▶ _EXERCISE BRIEF_: Among the lines of the data below, count those that hold the word "Definition". Answer with the number alone.

-- Opening Marker --

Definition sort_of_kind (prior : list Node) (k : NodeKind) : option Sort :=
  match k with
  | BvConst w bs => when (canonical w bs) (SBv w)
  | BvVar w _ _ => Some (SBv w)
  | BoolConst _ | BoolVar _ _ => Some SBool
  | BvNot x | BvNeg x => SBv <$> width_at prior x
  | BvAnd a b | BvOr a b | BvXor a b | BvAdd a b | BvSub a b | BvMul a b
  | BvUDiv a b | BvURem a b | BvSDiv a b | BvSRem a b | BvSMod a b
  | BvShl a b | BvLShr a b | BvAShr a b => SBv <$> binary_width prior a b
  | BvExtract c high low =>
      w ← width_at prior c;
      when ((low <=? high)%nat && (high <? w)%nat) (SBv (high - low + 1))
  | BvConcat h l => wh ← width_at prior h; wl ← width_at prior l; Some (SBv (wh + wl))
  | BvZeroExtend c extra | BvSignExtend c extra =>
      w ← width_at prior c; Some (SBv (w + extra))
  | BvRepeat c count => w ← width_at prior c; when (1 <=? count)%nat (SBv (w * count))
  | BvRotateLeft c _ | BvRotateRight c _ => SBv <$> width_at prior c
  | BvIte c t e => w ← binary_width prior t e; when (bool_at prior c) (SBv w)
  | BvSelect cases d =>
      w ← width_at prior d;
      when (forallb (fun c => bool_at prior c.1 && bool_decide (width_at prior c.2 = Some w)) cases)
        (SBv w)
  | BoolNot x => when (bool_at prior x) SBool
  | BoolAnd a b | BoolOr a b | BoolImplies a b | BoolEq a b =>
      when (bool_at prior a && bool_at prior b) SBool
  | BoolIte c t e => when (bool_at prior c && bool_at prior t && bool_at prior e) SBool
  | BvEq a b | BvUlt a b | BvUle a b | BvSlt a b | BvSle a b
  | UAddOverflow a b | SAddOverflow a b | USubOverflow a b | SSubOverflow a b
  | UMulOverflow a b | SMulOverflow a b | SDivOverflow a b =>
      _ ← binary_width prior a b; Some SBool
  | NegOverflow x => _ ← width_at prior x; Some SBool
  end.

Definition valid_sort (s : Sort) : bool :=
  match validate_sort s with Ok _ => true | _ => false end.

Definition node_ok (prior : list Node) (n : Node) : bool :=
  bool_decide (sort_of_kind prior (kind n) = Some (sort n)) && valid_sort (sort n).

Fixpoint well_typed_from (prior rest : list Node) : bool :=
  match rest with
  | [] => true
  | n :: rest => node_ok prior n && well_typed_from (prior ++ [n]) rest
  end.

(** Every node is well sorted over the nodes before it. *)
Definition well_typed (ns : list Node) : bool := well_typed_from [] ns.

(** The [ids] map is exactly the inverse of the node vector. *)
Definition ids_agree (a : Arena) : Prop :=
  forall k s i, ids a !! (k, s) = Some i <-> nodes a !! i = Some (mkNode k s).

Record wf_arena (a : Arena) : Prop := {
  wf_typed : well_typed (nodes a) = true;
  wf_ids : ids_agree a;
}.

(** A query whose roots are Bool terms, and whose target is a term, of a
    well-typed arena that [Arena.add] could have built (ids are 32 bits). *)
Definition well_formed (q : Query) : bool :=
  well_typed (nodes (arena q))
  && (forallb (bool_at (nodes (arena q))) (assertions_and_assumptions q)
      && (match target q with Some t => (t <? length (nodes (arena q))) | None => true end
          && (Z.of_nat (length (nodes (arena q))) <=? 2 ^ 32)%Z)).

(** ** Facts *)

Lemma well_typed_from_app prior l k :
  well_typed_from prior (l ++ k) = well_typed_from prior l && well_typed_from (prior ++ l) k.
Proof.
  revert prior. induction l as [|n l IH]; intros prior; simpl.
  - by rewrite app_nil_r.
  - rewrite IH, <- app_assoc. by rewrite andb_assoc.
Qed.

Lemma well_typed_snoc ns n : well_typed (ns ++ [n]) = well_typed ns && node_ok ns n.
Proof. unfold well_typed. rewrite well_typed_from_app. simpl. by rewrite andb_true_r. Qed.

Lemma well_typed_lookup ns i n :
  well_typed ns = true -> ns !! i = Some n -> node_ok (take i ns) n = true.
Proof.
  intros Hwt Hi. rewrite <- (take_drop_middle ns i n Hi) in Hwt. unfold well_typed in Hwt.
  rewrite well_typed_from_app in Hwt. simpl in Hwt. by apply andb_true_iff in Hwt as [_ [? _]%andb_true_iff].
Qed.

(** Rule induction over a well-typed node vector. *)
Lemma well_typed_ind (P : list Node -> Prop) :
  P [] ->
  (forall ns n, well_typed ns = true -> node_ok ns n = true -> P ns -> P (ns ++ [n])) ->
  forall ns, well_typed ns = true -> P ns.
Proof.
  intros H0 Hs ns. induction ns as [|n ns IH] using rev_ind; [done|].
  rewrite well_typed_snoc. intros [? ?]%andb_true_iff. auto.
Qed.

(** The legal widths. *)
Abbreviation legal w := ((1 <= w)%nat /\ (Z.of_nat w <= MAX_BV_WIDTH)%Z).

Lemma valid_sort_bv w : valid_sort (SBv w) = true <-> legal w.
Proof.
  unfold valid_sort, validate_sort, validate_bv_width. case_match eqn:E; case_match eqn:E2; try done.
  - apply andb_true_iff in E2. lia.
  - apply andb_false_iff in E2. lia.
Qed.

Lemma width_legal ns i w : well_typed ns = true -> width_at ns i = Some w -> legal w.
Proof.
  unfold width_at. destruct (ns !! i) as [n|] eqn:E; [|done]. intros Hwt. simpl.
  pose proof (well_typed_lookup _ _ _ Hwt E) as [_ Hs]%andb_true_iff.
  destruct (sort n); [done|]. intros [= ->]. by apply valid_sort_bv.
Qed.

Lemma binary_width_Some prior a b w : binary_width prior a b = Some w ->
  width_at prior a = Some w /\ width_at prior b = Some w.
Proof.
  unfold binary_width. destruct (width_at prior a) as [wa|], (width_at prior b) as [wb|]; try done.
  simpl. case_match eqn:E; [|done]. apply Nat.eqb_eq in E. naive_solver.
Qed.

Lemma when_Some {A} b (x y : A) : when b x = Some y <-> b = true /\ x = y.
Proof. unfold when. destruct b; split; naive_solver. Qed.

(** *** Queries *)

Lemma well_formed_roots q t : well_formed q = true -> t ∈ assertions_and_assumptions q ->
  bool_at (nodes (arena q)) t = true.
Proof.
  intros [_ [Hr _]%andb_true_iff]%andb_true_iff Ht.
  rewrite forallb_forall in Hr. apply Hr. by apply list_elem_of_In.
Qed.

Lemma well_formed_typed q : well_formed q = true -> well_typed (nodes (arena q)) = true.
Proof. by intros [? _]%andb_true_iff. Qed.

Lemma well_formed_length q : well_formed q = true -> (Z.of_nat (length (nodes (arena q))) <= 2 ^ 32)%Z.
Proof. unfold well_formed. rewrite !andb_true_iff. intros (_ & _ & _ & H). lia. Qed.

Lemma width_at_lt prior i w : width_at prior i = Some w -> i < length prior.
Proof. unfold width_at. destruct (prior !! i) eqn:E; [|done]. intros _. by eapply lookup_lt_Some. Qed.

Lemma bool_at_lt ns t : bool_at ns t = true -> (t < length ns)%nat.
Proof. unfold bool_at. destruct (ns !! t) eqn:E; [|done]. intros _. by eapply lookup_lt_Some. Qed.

-- Closing Marker --

▶ _SOLVED PROBLEM_: 6